Chronic lower back pain is a type of back pain that lasts for three months or longer, per Johns Hopkins Medicine. It is the leading cause of disability in the world and one of the most common sources of those who seek medical treatment or miss work due to an ailment.
Chronic lower back pain sometimes is the result of an underlying injury or surgery, but will persist long after the original injury has healed. The goal of chronic lower back pain treatment is first and foremost to identify the cause of the pain and then is about finding a way to relieve pain from there.
Symptoms of Chronic Lower Back Pain
The symptoms of chronic lower back pain are pretty simple – muscle pain, or shooting and burning sensations. The pain may also radiate down the legs and worsen with twisting of the torso.
Other symptoms may include the following:
- Trouble sleeping
- Substance abuse
- Problems in your personal or professional relationships
- Suicidal thoughts or actions
Causes of Chronic Lower Back Pain
Lower back pain can be the result of quite a few different injuries or surgeries, but this pain will typically go away on its own with time. If this pain does not go away with time, it may not actually be acute pain at all. You may be suffering from chronic lower back pain if:
- The pain persists for more than a few weeks
- The pain is severe and does not improve with rest
- The pain spreads down one or both legs, especially if the pain extends below the knee
- The pain causes weakness, numbness, or tingling in one or both legs
- The pain is accompanied by unexplained weight loss
- The pain causes new bowel or bladder problems
- The pain is accompanied by a fever
- The pain follows a fall, blow to your back, or other injuries
Conditions sometimes linked to chronic pain include:
- Muscle or ligament strain
- Bulging or ruptured disks
Risk Factors For Chronic Lower Back Pain
- Older age
- Lack of exercise
- Excessive weight
- Improper lifting
- Conditions like depression or anxiety
Treatment for Chronic Lower Back Pain
Once the pain in your lower back begins, your body will likely tense up. To combat this, you might try taking deep breaths and visualizing the breath reaching the affected part of your back. You may also find success with other stress management techniques, like yoga or meditation.

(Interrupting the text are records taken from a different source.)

(** C10. The state the initiator reports is thrown away: two runs whose
    clients differ in nothing but that state go through the same events and
    end alike. *)
Theorem initial_state_is_discarded
        (fuel : nat) (self1 self2 : LakehouseSyncManager) (t : trace) :
  same_but_initial_state self1 self2 ->
  sync_lakehouse fuel self1 t = sync_lakehouse fuel self2 t.
Proof.
  intros (Hw & Hl & Hget & Hpost).
  rewrite !sync_lakehouse_cases.
  assert (Hsteps : sync_steps fuel self1 t = sync_steps fuel self2 t);
    [|rewrite Hsteps; reflexivity].
  rewrite !sync_steps_cases.
  assert (Hfetch : fetch_sql_endpoint_id self1 t = fetch_sql_endpoint_id self2 t).
  { unfold fetch_sql_endpoint_id, bind, send. rewrite Hw, Hl, Hget. reflexivity. }
  rewrite Hfetch.
  destruct (fetch_sql_endpoint_id self2 t) as [[id|e|] t1]; try reflexivity.
  assert (Hinit :
    match initiate_sync self1 id t1, initiate_sync self2 id t1 with
    | (Returns (b1, _), u1), (Returns (b2, _), u2) => b1 = b2 /\ u1 = u2
    | r1, r2 => r1 = r2
    end).
  { unfold initiate_sync, bind, send. fold (refresh_request id).
    destruct (Hpost t1 ("/v1.0/myorg/lhdatamarts/" ++ py_str id)
                (JObj [("commands", JArr [JObj [("$type", JStr "MetadataRefreshCommand")]])]))
      as [E | (code & d1 & d2 & E1 & E2 & Hb & [s1 Hs1] & [s2 Hs2])];
      fold (refresh_request id) in *.
    - rewrite E.
      destruct (client self2 t1 (refresh_request id)) as [resp|e]; [|reflexivity].
      destruct (raise_for_status resp _) as [[u|e|] t']; try reflexivity.
      destruct (response_json resp t') as [[data|e|] t'']; try reflexivity.
      destruct (lift _ t'') as [[[b s]|e|] t3]; try reflexivity. split; reflexivity.
    - rewrite E1, E2. unfold raise_for_status. cbn [status_code].
      destruct ((400 <=? code) && (code <? 600)); [reflexivity|].
      unfold ret, response_json. cbn [body]. unfold ret.
      rewrite Hb, Hs1, Hs2.
      destruct (getitem d2 "batchId") as [b|e]; cbn; [split|]; reflexivity. }
  destruct (initiate_sync self1 id t1) as [[[b1 s1]|e1|] u1];
    destruct (initiate_sync self2 id t1) as [[[b2 s2]|e2|] u2];
    try discriminate Hinit.
  - destruct Hinit as [-> ->].
    unfold poll_sync_status. rewrite (poll_loop_same_reads self1 self2 _ Hget).
    reflexivity.
  - injection Hinit as -> ->. reflexivity.
  - injection Hinit as ->. reflexivity.
Qed.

This may seem counter-intuitive, but relaxing too much to avoid pain may only make your pain worsen over time. It is difficult to do, but you must occasionally push yourself out of your comfort zone.
That doesn’t mean literally climbing a mountain or altogether abandoning your comfort zone, but you should challenge yourself to be active. Try to set realistic expectations for yourself throughout your treatment process.
One of the hardest parts of a chronic pain condition is the social isolation associated with it. Fight back against this by building a social support network of friends or family, joining a support group, or booking sessions with a physical therapist.
There is no shame in seeking out treatment for any sort of health condition, covering anything from the flu, depression, or something like chronic lower back pain.
In fact, the field of chronic pain treatment is currently undergoing many advancements thanks to innovative new treatments like ketamine infusion therapy that promise exciting results for those suffering from chronic back pain.
How Does Ketamine Help?
Chronic back pain is due, in part, to inflammation. The chronicity of the pain begins to remodel nerve synapses to become increasingly sensitive by overpopulating post-synaptic receptor sites. Raising levels of brain-derived nerve growth factor helps to remodel these synapses to be less sensitive, as well as lowering the firing of ion-gated Calcium channels that control the rate of pain signals being fired. There is also the potent anti-inflammatory effect which relieves pressure and improves pain thresholds.